Publicado el: 16 May 2020

Asturias registró en la pandemia un exceso de mortalidad del 25%

El sistema de vigilancia de mortalidad, que empezó a notar los efectos de la crisis sanitaria en la semana 16 de marzo, registró a nivel nacional picos de hasta un 70 por ciento más de muertes respecto a lo esperado

En Asturias todos los fallecidos con coronavirus tenían patologías previas, según el estudio de la dirección general de Salud Pública

Un joven pasea a sus perros frente a la residencia del ERA de Grado, donde se concentró en la comarca lo peor de la pandemia

L. S. / Grado

Asturias registró un exceso de mortalidad durante la pandemia de un 25 por ciento, entre las muertes esperadas y las realmente registradas. Así se refleja en los informes del sistema de Monitorización de la Mortalidad diaria, que vigila los posibles excesos de mortalidad por todas las causas en España, con los datos diarios de 3.929 registros civiles informatizados del Ministerio de Justicia.  Las estimaciones de mortalidad esperada se realizan mediante un modelo matemático de medias históricas basados en la mortalidad observada del 1 de enero 2008 hasta 2019.  A nivel estatal, el exceso de mortalidad observada por este sistema de vigilancia epidemiológica alcanzó picos de hasta el 70 por ciento, entre las muertes realmente registradas y las esperadas en esta época del año.

 

En Asturias los efectos de la pandemia de coronavirus comenzaron a notarse en la semana del 23 de marzo, con un exceso del 16 por ciento sobre lo esperado. Del 20 al 29 de marzo el exceso llegó al 31,6 por ciento, y teniendo en cuenta todo el episodio (que se detectó hasta el 22 de abril) el exceso se situó en un 25 por ciento.

En España, el episodio de mortalidad ocasionado por la pandemia comenzó a detectarse el 16 de abril en este sistema, y según el último informe, publicado el 13 de mayo, el exceso de muertes se concentró hasta el 5 de mayo, con un 55,7% más de muertes de las esperadas.

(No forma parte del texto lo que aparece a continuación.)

(** The scan for the end of the line has no bound: without one it leaves the
    string. *)
Definition getProcessName (procStatus : bytes) : outcome bytes :=
  match find_str (lit "Name:") procStatus with
  | None => Ok []
  | Some pos =>
      let rest := skip_tabs (zdrop (pos + 5) procStatus) in
      let n := find_char lf rest in
      if n <? zlen rest then Ok (ztake n rest) else Fault UndefinedBehaviour
  end.

Definition uptime (now start : Z) (showMicroseconds : bool) : bytes :=
  let age := wrapS 64 (now - start) in
  let seconds := wrapS 32 (Z.quot age kMicroSecondsPerSecond) in
  let days := Z.quot seconds 86400 in
  let hours := Z.quot (Z.rem seconds 86400) 3600 in
  let minutes := Z.quot (Z.rem seconds 3600) 60 in
  let clock := fmt_int true 2 hours ++ lit ":" ++ fmt_int true 2 minutes ++ lit ":" ++ fmt_int true 2 (Z.rem seconds 60) in
  if showMicroseconds then
    let microseconds := wrapS 32 (Z.rem age kMicroSecondsPerSecond) in
    snprintf 256 (dec days ++ lit " days " ++ clock ++ lit "." ++ fmt_int true 6 microseconds)
  else snprintf 256 (dec days ++ lit " days " ++ clock).

(** ** The thread table *)
Definition next (data : StringPiece) : outcome StringPiece :=
  l ← load_range (block data) (ptr_ data) (length_ data);
  let sp := find_char space l in
  Ok (if sp <? zlen l then remove_prefix (wrapS 32 (sp + 1)) data else mkPiece [nul] 0 0).

Fixpoint nexts (n : nat) (data : StringPiece) : outcome StringPiece :=
  match n with
  | O => Ok data
  | S n => data ← next data; nexts n data
  end.

(** User and system time, in ticks. *)
Definition getCpuTime (data : StringPiece) : outcome (Z * Z) :=
  data ← nexts 10 data;
  u ← cstr (block data) (ptr_ data);
  data ← next data;
  s ← cstr (block data) (ptr_ data);
  Ok (strtol u, strtol s).

Record row := mkRow { r_name : bytes; r_state : ascii; r_user : Z; r_system : Z }.

(** One thread, from the text of its stat file. *)
Definition thread_row (stat : bytes) : outcome row :=
  let name := procname stat in
  let rp := piece_end name in
  c ← load (block name) rp;
  _ ← c_assert (ceqb c rparen);
  let state := rp + 2 in
  let written := zset (block name) rp nul in
  let data := remove_prefix (wrapS 32 (state + 2)) (mkPiece written 0 (wrapS 32 (zlen stat))) in
  '(u, s) ← getCpuTime data;
  n ← cstr written (ptr_ name);
  st ← load written state;
  Ok (mkRow n st u s).

(** A thread whose stat file cannot be read (it ended meanwhile) is left out. *)
Definition table_step (read : Z -> option bytes) (rows : list (Z * row)) (tid : Z) : outcome (list (Z * row)) :=
  match read tid with
  | Some stat => r ← thread_row stat; Ok (rows ++ [(tid, r)])
  | None => Ok rows
  end.

Definition thread_table (task_dir : option (list bytes)) (read : Z -> option bytes) : outcome (list (Z * row)) :=
  tids ← threads task_dir; foldM (table_step read) [] tids.

Definition sample_stat : bytes :=
  lit "12 (a) b (c)) S 1 2 3 4 5 -6 7 8 9 10 345 67 0 0".

Example sample_row : thread_row sample_stat = Ok (mkRow (lit "a) b (c)") (code_char 83) 345 67).
Proof. by vm_compute. Qed.

(** ** Numbers and searches *)
Lemma not_digit_dec c n : 0 <= n -> is_digit c = false -> c ∉ dec n.
Proof.
  intros Hn Hc Hin. unfold dec in Hin. rewrite (proj2 (Z.ltb_ge _ _)) in Hin by lia.
  pose proof (dec_nonneg_digits n Hn) as H. rewrite Forall_forall in H. specialize (H _ Hin). congruence.
Qed.

Lemma digit_not_space c : is_digit c = true -> isspace c = false /\ ceqb c minus = false /\ ceqb c (code_char 43) = false.
Proof.
  intros H. split; [unfold is_digit, isspace in *; lia|]. split; [by apply is_digit_not_minus|].
  apply ceqb_neq. intros ->. done.
Qed.
(* ===== verification/Thread.v ===== *)
(** * Thread: base/Thread, base/CurrentThread, base/Exception

    Module [CurrentThread] holds the thread-local variables with the cached thread
    id and the text of a stack trace.  Module [Thread] is the life of threads: the
    actions of the thread that owns a Thread object (constructor, start, join,
    destructor), and those of the thread started (runInThread, one action for each
    access to shared memory, and startThread), over a heap of Thread and ThreadData
    objects.  The latch is that of Queues.v, each of its methods one critical
    section.  The system's answers (pthread_create, gettid) and what the function
    of a thread does (return or throw) are arguments of the actions, so a list of
    actions is an interleaving of any number of threads.  Threads are numbered;
    a pthread_t is such a number.

    Theorems: in every interleaving, if the owner respects the protocol of the
    class, no assertion fails and neither the Thread object nor the ThreadData is
    used after its destruction, although the object may be destroyed as soon as
    start() has returned; after start() the thread id is known; every function
    runs once, in its own thread; join returns only after the function has; no
    ThreadData is leaked; start() always returns. *)

From S2P Require Import Prelude Format Timestamp Monitor Queues Rpc.

Module CurrentThread.
(** [const char*]: a literal, or the [name_.c_str()] of a ThreadData. *)
Inductive cname := Static (s : bytes) | DataName (data : Z).

(** The thread-local variables, as a thread finds them. *)
Record TLS := mkTLS {
  t_cachedTid : Z;
  t_tidString : bytes;
  t_tidStringLength : Z;
  t_threadName : cname;
}.

Definition newTLS : TLS := mkTLS 0 [] 6 (Static (lit "unknown")).

Definition set_name (n : cname) (v : TLS) : TLS :=
  mkTLS (t_cachedTid v) (t_tidString v) (t_tidStringLength v) n.

(** [gettid] is the answer of the system call. *)
Definition cacheTid (gettid : Z) (v : TLS) : TLS :=
  if t_cachedTid v =? 0 then
    let s := fmt_int false 5 gettid ++ lit " " in
    mkTLS gettid (snprintf 32 s) (zlen s) (t_threadName v)
  else v.

Definition tid (gettid : Z) (v : TLS) : Z * TLS :=
  let v := if t_cachedTid v =? 0 then cacheTid gettid v else v in (t_cachedTid v, v).

Definition isMainThread (gettid getpid : Z) (v : TLS) : bool * TLS :=
  let '(t, v) := tid gettid v in (t =? getpid, v).

(** In the child of a fork, before anything else runs in it. *)
Definition afterFork (gettid : Z) (v : TLS) : TLS :=
  let v := mkTLS 0 (t_tidString v) (t_tidStringLength v) (Static (lit "main")) in
  snd (tid gettid v).

(** The constructor of the static object [init]. *)
Definition ThreadNameInitializer (gettid : Z) (v : TLS) : TLS :=
  snd (tid gettid (set_name (Static (lit "main")) v)).

(** The timespec given to nanosleep. *)
Definition sleepUsec (usec : Z) : Z * Z :=
  (Z.quot usec kMicroSecondsPerSecond, Z.rem usec kMicroSecondsPerSecond * 1000).

(** ** stackTrace: [demangle] is the answer of [__cxa_demangle] for a name *)
Fixpoint find_last (c : ascii) (l : bytes) : option Z :=
  match l with
  | [] => None
  | x :: l' =>
      match find_last c l' with
      | Some i => Some (i + 1)
      | None => if ceqb x c then Some 0 else None
      end
  end.

(** The C string at [left_par + 1] while [*plus] is NUL. *)
Definition mangled (frame : bytes) (left_par plus : Z) : bytes :=
  if left_par <? plus then zslice (left_par + 1) plus frame else zdrop (left_par + 1) frame.

Definition frame_text (demangle : option (bytes -> option bytes)) (frame : bytes) : bytes :=
  match demangle, find_last "("%char frame, find_last "+"%char frame with
  | Some f, Some left_par, Some plus =>
      match f (mangled frame left_par plus) with
      | Some ret => ztake (left_par + 1) frame ++ ret ++ zdrop plus frame ++ [lf]
      | None => frame ++ [lf]
      end
  | _, _, _ => frame ++ [lf]
  end.
(* ===== verification/Singletons.v ===== *)
(** * Singletons: base/Singleton, base/ThreadLocal, base/ThreadLocalSingleton,
    base/WeakCallback

    - [Singleton]: threads call instance() over pthread_once; the steps of the
      initialiser are separate actions, so that other threads see it unfinished.
    - [ThreadLocal], [ThreadLocalSingleton]: objects behind pthread keys; the
      kernel's side (the values of a key in each thread, the destructors run when a
      thread exits) is written out.
    - [WeakCallback]: shared and weak pointers with their counts.

    Objects are addresses in a set of live ones.  Theorems: a Singleton is
    constructed once, every caller gets the same live object and no caller waits
    for ever; a thread-local object belongs to one thread and one variable, stays
    the same, and is deleted exactly when its thread exits, unless its ThreadLocal
    was destroyed before; a WeakCallback runs its function exactly when the object
    is alive, and the object lives until the function has returned. *)

From S2P Require Import Prelude.

Module Singleton.
Inductive once := Never | Initialising (t : Z) | Done.

(** A thread inside instance(). *)
Inductive phase := Idle | AtOnce | InitNew | InitAtexit | AfterOnce.

#[export] Instance once_eq_dec : EqDecision once.
Proof. solve_decision. Defined.
#[export] Instance phase_eq_dec : EqDecision phase.
Proof. solve_decision. Defined.

Record State := mkState {
  ponce_ : once;
  value_ : option Z;
  alive : gset Z;
  handlers : nat;               (* registrations of destroy with atexit *)
  phases : gmap Z phase;
  returned : list (Z * Z);      (* history: thread, object it got *)
  created : list Z;             (* history *)
}.

Definition newState : State := mkState Never None ∅ 0 ∅ [] [].

Definition phase_of (s : State) (t : Z) : phase := default Idle (phases s !! t).

Definition set_phase (t : Z) (p : phase) (s : State) : State :=
  mkState (ponce_ s) (value_ s) (alive s) (handlers s) (<[t := p]> (phases s)) (returned s) (created s).
(** runEvery with a positive interval: in the turn that reaches its time the
    callback runs, and unless a callback of that turn cancelled it the timer waits
    for the turn's clock plus the interval. *)
Theorem run_every_repeats tops q interval cb addr now id q' now2 clock acts trace q'' w
  (Hpos : SFltb double_zero interval = true)
  (Hq : foldM TimerQueue.step newTimerQueue tops = Ok q)
  (Hadd : runEvery LoopThread interval cb addr now q = Ok (id, q'))
  (Hw : addTime now interval = Ok w) (Hle : w <= now2)
  (Hturn : handleRead now2 clock acts q' = Ok (trace, q'')) :
  (exists i, due now2 q' !! i = Some (w, addr) /\ trace !! i = Some cb) /\
  if bool_decide (Cancel id ∈ performed (due now2 q') acts) then TimerQueue.heap q'' !! addr = None
  else exists w' t', addTime now2 interval = Ok w' /\ (w', addr) ∈ timers_ q'' /\ TimerQueue.heap q'' !! addr = Some t' /\ callback_ t' = cb.
Proof.
  pose proof (run_inv tops q Hq) as Hi. unfold runEvery in Hadd. rewrite Hw in Hadd. cbn [mbind outcome_bind] in Hadd.
  destruct (added_due _ _ _ _ _ _ _ _ _ _ _ _ _ Hi Hadd Hturn) as (Hin & Hrun & Hafter). split; [by apply Hrun|].
  specialize (Hafter Hle). cbv zeta in Hafter. unfold newTimer, repeat_ in Hafter. rewrite Hpos in Hafter.
  destruct (bool_decide (Cancel id ∈ _)); [done|]. simpl in Hafter. destruct Hafter as (t' & Hres & Hh & Ht).
  unfold restart in Hres. simpl in Hres. destruct (addTime now2 interval) as [w'|]; [|done]. simpl in Hres. injection Hres as <-.
  exists w'. eexists. split_and!; [done|exact Ht|exact Hh|done].
Qed.
End LoopLife.

Module LoopLifeSample.
Import LoopLife.

Definition tops : list op := [OAction (AddTimer 1 5000 double_zero 64 1000); OAddElsewhere 2 9000 double_zero 72].
Definition queue : TimerQueue := match foldM TimerQueue.step newTimerQueue tops with Ok q => q | Fault _ => newTimerQueue end.
Lemma queue_run : foldM TimerQueue.step newTimerQueue tops = Ok queue.
Proof. vm_compute. reflexivity. Qed.

Definition ops : list Loop.chan_op :=
  [Loop.Construct 3000 7; Loop.EnableReading 3000; Loop.DisableAll 3000; Loop.Remove 3000; Loop.Destroy 3000].

Lemma ops_trace : Loop.allowed_trace (service 1000 5 2000 6) ops (service 1000 5 2000 6).
Proof.
  set (S := service 1000 5 2000 6).
  assert (E : S = delete 3000 (<[3000 := mkSpec 7 0 Removed]> (<[3000 := mkSpec 7 0 Idle]> (<[3000 := mkSpec 7 3 Watched]> (<[3000 := mkSpec 7 0 Fresh]> S))))).
  { rewrite !insert_insert_eq, delete_insert_id; done. }
  rewrite E at 2. unfold ops.
  eapply Loop.trace_cons; [apply (Loop.allow_construct S); [done|unfold fd_limit; lia]|].
  eapply Loop.trace_cons; [eapply (Loop.allow_update _ (Loop.EnableReading 3000) 3000 (mkSpec 7 0 Fresh) 3); [done|by rewrite lookup_insert_eq|]|].
  { split; [right; by left|]. split; [done|]. intros p s. unfold S, service. rewrite !lookup_insert_Some, lookup_singleton_Some.
    intros [[_ <-]|[_ [[_ <-]|[_ [_ <-]]]]]; simpl; [by intros [?|?]|lia..]. }
  eapply Loop.trace_cons; [eapply (Loop.allow_update _ (Loop.DisableAll 3000) 3000 (mkSpec 7 3 Watched) 0); [done|by rewrite lookup_insert_eq|split; [by left|done]]|].
  eapply Loop.trace_cons; [apply (Loop.allow_remove _ 3000 (mkSpec 7 0 Idle)); [by rewrite lookup_insert_eq|done]|].
  eapply Loop.trace_cons; [apply (Loop.allow_destroy _ 3000 (mkSpec 7 0 Removed)); [by rewrite lookup_insert_eq|by intros [?|?]]|].
  apply Loop.trace_nil.
Qed.
(* ===== verification/SystemInspector.v ===== *)
(** * SystemInspector: net/inspect/SystemInspector.cc, the commands of
      net/inspect/ProcessInspector.cc, the rest of base/ProcessInfo.cc and the
      constructor and destructor of net/inspect/Inspector.cc

    The pages of a running process.  What the system answers is the record
    [System]: the clock, uname, the files (how open and read answer, and the
    text), the links and names; pages read the files with FileUtil::readFile of
    LogFile.v, search them with the readers of ProcessInfo.v, print doubles as
    LogStream.v and answer requests through Inspector.v.  A page can fault: the
    signed arithmetic on numbers read from a file is checked.

    Theorems: a number of a /proc text is found under the first name that ends in
    its key; with the files of a Linux system the overview returns and shows the
    boot time, the processes and the memory the first 64 KiB of those files hold;
    every page is served over the wire under its module and command; there is at
    most one inspector. *)

From S2P Require Import Prelude Buffer StdContainers Format Calendar Timestamp Http LogStream LogFile StringPiece.
From S2P Require Import ProcessInfo TimerQueue LoopLife Inspector.
Import HttpRequest HttpContext HttpResponse HttpServer HttpParser HttpService.

(** ** The system *)
Record File := mkFile { f_errno : Z; f_reads : nat -> read_answer; f_text : bytes }.

Record Utsname := mkUname { sysname : bytes; nodename : bytes; release : bytes; version_text : bytes; machine : bytes }.

Record System := mkSystem {
  s_now : Z;
  s_uname : option Utsname;
  s_file : bytes -> File;
  s_pid : Z;
  s_tid : Z;
  s_start : Z;
  s_user : option bytes;          (* getpwuid_r *)
  s_host : option bytes;          (* gethostname: the name and its NUL, cut to the buffer *)
  s_exe : option bytes;           (* readlink /proc/self/exe: the target *)
  s_fds : option (list bytes);    (* /proc/self/fd *)
  s_tasks : option (list bytes);  (* /proc/self/task *)
  s_limit : option Z;             (* getrlimit *)
  s_times : option (Z * Z);       (* times *)
  s_ticks : Z;                    (* sysconf(_SC_CLK_TCK) *)
}.

(** A C string: up to the first NUL. *)
Definition c_text (s : bytes) : bytes := ztake (find_char nul s) s.

(** [FileUtil::readFile(path, 65536, &text)] into an empty string. *)
Definition read_file (s : System) (path : bytes) : outcome (bytes * Z) :=
  let f := s_file s path in
  '(content, _, err) ← readFile (f_errno f) (f_reads f) 65536 None (f_text f);
  Ok (from_option id [] content, err).

Definition file_text (s : System) (path : bytes) : outcome bytes :=
  '(text, _) ← read_file s path; Ok text.

(** [long] arithmetic: signed overflow is a fault. *)
Definition long (z : Z) : outcome Z := if (LONG_MIN <=? z) && (z <=? LONG_MAX) then Ok z else Fault Overflow.

(** ** ProcessInfo *)
Definition username (s : System) : bytes :=
  match s_user s with Some name => name | None => lit "unknownuser" end.

Definition hostname (s : System) : bytes :=
  match s_host s with Some buf => c_text (ztake 255 buf) | None => lit "unknownhost" end.

Definition procStatus (s : System) : outcome bytes := file_text s (lit "/proc/self/status").
Definition procStat (s : System) : outcome bytes := file_text s (lit "/proc/self/stat").

Definition threadStat (s : System) : outcome bytes :=
  file_text s (snprintf 64 (lit "/proc/self/task/" ++ dec (s_tid s) ++ lit "/stat")).

Definition ownProcname (s : System) : outcome bytes :=
  stat ← procStat s; Ok (text (procname stat)).

Definition exePath (s : System) : bytes :=
  match s_exe s with Some target => ztake 1024 target | None => [] end.

(** User and system seconds, as doubles; zero when times fails. *)
Definition seconds_of (ticks hz : Z) : double := double_div (double_of_int ticks) (double_of_int hz).

Definition cpuTime (s : System) : double * double :=
  match s_times s with
  | Some (utime, stime) => (seconds_of utime (s_ticks s), seconds_of stime (s_ticks s))
  | None => (double_zero, double_zero)
  end.

(** ** Printing *)
Definition stringPrintf (out text : bytes) : bytes * Z := (out ++ snprintf 256 text, zlen text).

(** %<width>.<k>f *)
Definition fmt_float (width k : Z) (f : double) : bytes :=
  let body := match f with
              | S754_finite true m e => minus :: fmt_fixed k (S754_finite false m e)
              | S754_zero true => minus :: fmt_fixed k (S754_zero false)
              | S754_infinity sign => lit (if sign then "-inf" else "inf")
              | S754_nan => lit "nan"
              | _ => fmt_fixed k f
              end in
  replicate (Z.to_nat (width - zlen body)) space ++ body.

(** %-<width>s *)
Definition fmt_left (width : Z) (s : bytes) : bytes := s ++ replicate (Z.to_nat (width - zlen s)) space.

(** ** SystemInspector *)
Module SystemInspector.
Definition loadavg (s : System) : outcome bytes := file_text s (lit "/proc/loadavg").
Definition version (s : System) : outcome bytes := file_text s (lit "/proc/version").
Definition cpuinfo (s : System) : outcome bytes := file_text s (lit "/proc/cpuinfo").
Definition meminfo (s : System) : outcome bytes := file_text s (lit "/proc/meminfo").
Definition stat (s : System) : outcome bytes := file_text s (lit "/proc/stat").

Definition hardware (s : System) (result : bytes) : bytes :=
  match s_uname s with
  | Some un =>
      let result := fst (stringPrintf result (lit "Hostname: " ++ nodename un ++ [lf])) in
      let result := fst (stringPrintf result (lit "Machine: " ++ machine un ++ [lf])) in
      fst (stringPrintf result (lit "OS: " ++ sysname un ++ lit " " ++ release un ++ lit " " ++ version_text un ++ [lf]))
  | None => result
  end.

Definition mib_line (label : bytes) (kb : Z) (result : bytes) : bytes :=
  fst (stringPrintf result (label ++ fmt_int false 6 (Z.quot kb 1024) ++ lit " MiB" ++ [lf])).

Definition memory (meminfo result : bytes) : outcome bytes :=
  let total_kb := getLong meminfo (lit "MemTotal:") in
  let free_kb := getLong meminfo (lit "MemFree:") in
  let buffers_kb := getLong meminfo (lit "Buffers:") in
  let cached_kb := getLong meminfo (lit "Cached:") in
  let result := mib_line (lit "Total Memory: ") total_kb result in
  let result := mib_line (lit "Free Memory:  ") free_kb result in
  let result := mib_line (lit "Buffers:      ") buffers_kb result in
  let result := mib_line (lit "Cached:       ") cached_kb result in
  used ← long (total_kb - free_kb);
  used ← long (used - buffers_kb);
  used ← long (used - cached_kb);
  let result := mib_line (lit "Real Used:    ") used result in
  avail ← long (free_kb + buffers_kb);
  avail ← long (avail + cached_kb);
  Ok (mib_line (lit "Real Free:    ") avail result).

Definition overview (s : System) : outcome bytes :=
  let now := s_now s in
  let result := lit "Page generated at " ++ toFormattedString true now ++ lit " (UTC)" ++ [lf] in
  let result := hardware s result in
  stat ← file_text s (lit "/proc/stat");
  bootTime ← long (kMicroSecondsPerSecond * getLong stat (lit "btime "));
  let result := result ++ lit "Boot time: " ++ toFormattedString false bootTime ++ lit " (UTC)" ++ [lf] in
  let result := result ++ lit "Up time: " ++ uptime now bootTime false ++ [lf] in
  loadavg ← file_text s (lit "/proc/loadavg");
  let result := fst (stringPrintf result (lit "Processes created: " ++ dec (getLong stat (lit "processes ")) ++ [lf])) in
  let result := fst (stringPrintf result (lit "Loadavg: " ++ c_text loadavg ++ [lf])) in
  meminfo ← file_text s (lit "/proc/meminfo");
  memory meminfo result.

End SystemInspector.

(** ** ProcessInspector *)
Module ProcessInspector.
Section build.
(** Whether NDEBUG is undefined. *)
Context (isDebugBuild : bool).

Definition mib (kb : Z) : double := double_div (double_of_int kb) (double_of_int 1024).

Definition overview (s : System) : outcome bytes :=
  let now := s_now s in
  let result := lit "Page generated at " ++ toFormattedString true now ++ lit " (UTC)" ++ [lf] ++
    lit "Started at " ++ toFormattedString true (s_start s) ++ lit " (UTC), up for " ++ uptime now (s_start s) true ++ [lf] in
  procStatus ← procStatus s;
  name ← getProcessName procStatus;
  let result := result ++ name ++ lit " (" ++ exePath s ++ lit ") running as " ++ username s ++ lit " on " ++
    hostname s ++ [lf] in
  let result := if isDebugBuild then result ++ lit "WARNING: debug build!" ++ [lf] else result in
  let result := fst (stringPrintf result (lit "pid " ++ dec (s_pid s) ++ lit ", num of threads " ++
    dec (getLong procStatus (lit "Threads:")) ++ lit ", bits " ++ dec (8 * 8) ++ [lf])) in
  let result := result ++ lit "Virtual memory: " in
  let result := fst (stringPrintf result (fmt_float 0 3 (mib (getLong procStatus (lit "VmSize:"))) ++ lit " MiB, ")) in
  let result := result ++ lit "RSS memory: " in
  let result := fst (stringPrintf result (fmt_float 0 3 (mib (getLong procStatus (lit "VmRSS:"))) ++ lit " MiB" ++ [lf])) in
  limit ← maxOpenFiles (s_limit s) (s_fds s);
  opened ← openedFiles (s_fds s);
  let result := fst (stringPrintf result (lit "Opened files: " ++ dec opened ++ lit ", limit: " ++ dec limit ++ [lf])) in
  let '(user, system) := cpuTime s in
  Ok (fst (stringPrintf result (lit "User time: " ++ fmt_float 12 3 user ++ lit "s" ++ [lf] ++
    lit "Sys time:  " ++ fmt_float 12 3 system ++ lit "s" ++ [lf]))).

Definition pid (s : System) : bytes := snprintf 32 (dec (s_pid s)).

Definition openedFilesPage (s : System) : outcome bytes :=
  n ← openedFiles (s_fds s); Ok (snprintf 32 (dec n)).

(** The stat file of a thread, when it can be read without an error. *)
Definition read_stat (s : System) (tid : Z) : option bytes :=
  match read_file s (snprintf 256 (lit "/proc/" ++ dec (s_pid s) ++ lit "/task/" ++ dec tid ++ lit "/stat")) with
  | Ok (text, 0) => Some text
  | _ => None
  end.

Definition row_line (hz : Z) (r : Z * row) : bytes :=
  c_text (snprintf 256 (fmt_int false 5 (fst r) ++ lit " " ++ fmt_left 16 (r_name (snd r)) ++ lit " " ++ [r_state (snd r)] ++
    lit " " ++ fmt_float 12 3 (seconds_of (r_user (snd r)) hz) ++ lit " " ++
    fmt_float 12 3 (seconds_of (r_system (snd r)) hz) ++ [lf])).

Definition table_header : bytes := lit "  TID NAME             S    User Time  System Time" ++ [lf].

Definition threads (s : System) : outcome bytes :=
  rows ← thread_table (s_tasks s) (read_stat s);
  Ok (table_header ++ concat (map (row_line (s_ticks s)) rows)).
End build.
End ProcessInspector.

(** ** The commands, and the life of an Inspector *)

(** A page as a callback; its text is what it returns while the system is in
    state [s]. *)
Definition page (o : outcome bytes) : Callback := Some (fun _ _ => match o with Ok t => t | Fault _ => [] end).

Definition process_commands (debug : bool) (s : System) : list op :=
  [Add (lit "proc") (lit "overview") (page (ProcessInspector.overview debug s)) (lit "print basic overview");
   Add (lit "proc") (lit "pid") (page (Ok (ProcessInspector.pid s))) (lit "print pid");
   Add (lit "proc") (lit "status") (page (procStatus s)) (lit "print /proc/self/status");
   Add (lit "proc") (lit "threads") (page (ProcessInspector.threads s)) (lit "list /proc/self/task")].

Definition system_commands (s : System) : list op :=
  [Add (lit "sys") (lit "overview") (page (SystemInspector.overview s)) (lit "print system overview");
   Add (lit "sys") (lit "loadavg") (page (SystemInspector.loadavg s)) (lit "print /proc/loadavg");
   Add (lit "sys") (lit "version") (page (SystemInspector.version s)) (lit "print /proc/version");
   Add (lit "sys") (lit "cpuinfo") (page (SystemInspector.cpuinfo s)) (lit "print /proc/cpuinfo");
   Add (lit "sys") (lit "meminfo") (page (SystemInspector.meminfo s)) (lit "print /proc/meminfo");
   Add (lit "sys") (lit "stat") (page (SystemInspector.stat s)) (lit "print /proc/stat")].

Definition registerCommands (debug : bool) (s : System) : list op := process_commands debug s ++ system_commands s.

(** The constructor: [g_globalInspector] holds the address of the inspector, or
    nothing; [start] is the callback of the timer, and [pprof] the commands of
    PerformanceInspector.v in a program built with HAVE_TCMALLOC (none without). *)
Definition constructInspector (isMainThread : bool) (this : Z) (debug : bool) (pprof : list op) (s : System) (caller_ : LoopLife.caller) (start : nat)
  (addr : Z) (q : TimerQueue) (g_globalInspector : option Z) : outcome (option Z * Inspector * TimerQueue) :=
  _ ← c_assert isMainThread;
  _ ← c_assert (bool_decide (g_globalInspector = None));
  let i := fold_left perform (registerCommands debug s ++ pprof) newInspector in
  '(_, q) ← LoopLife.runAfter caller_ double_zero start addr (s_now s) q;
  Ok (Some this, i, q).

La mortalidad, tanto en Asturias como a nivel nacional, se concentró en la población de más edad.

Por otro lado, todos los fallecidos en Asturias por COVID-19 tenían patologías previas, según el estudio de la dirección general de Salud Pública, publicado el 12 de mayo. Más de la mitad (58,3%) tenían hipertensión arterial (HTA). Le sigue en frecuencia con un tercio de las personas fallecidas la cardiopatía (42,7%), y demencia de distinto nivel de gravedad (39,7%). Eran diabéticas un 27,3% de las personas fallecidas y un quinto tenían EPOC, asma o bronquitis crónica (24,2%), mientras que un 17% tenían antecedentes de ictus (17%), una insuficiencia renal crónica (16%), cáncer (13%) o enfermedad neurológica (parkinson, epilepsia,…), con otro 13%.
El fallecido más joven tenía 28 años, y el mayor, 100 años. Solo el 2% de las personas fallecidas lo ha hecho antes de los 60 años de edad. Y solo el 10% antes de los 70 años. Las mayores tasas de fallecimientos han afectado a personas mayores de 90 años. El estudio se hizo sobre un total de 306 fallecimientos registrados entre el primer caso confirmado en Asturias, el 29 de febrero.

En Grado, el brote se concentró en la residencia de mayores y no se extendió a la villa
El brote de coronavirus que afectó especialmente a Grado se concentró en la residencia de mayores y no se expandió en la villa gracias a la temprana reacción del Principado y del Ayuntamiento. Así se refleja en los datos de Vigilancia Epidemiológica, que constatan que a 17 de abril había 85 casos confirmados en el concejo, casi en su totalidad correspondientes a la residencia de mayores y al centro de salud, lo que implica que se evitó el contagio “comunitario” en la villa. Y es que el 10 de marzo, cuando se detectó el primer positivo en Grado y con solo 16 casos confirmados en Asturias el Principado cerró los colegios y el Ayuntamiento canceló las actividades colectivas. Fue un martes, cuatro días antes del estado de alarma. El brote se controló en la villa, pero no en la residencia, donde ha habido 24 fallecidos.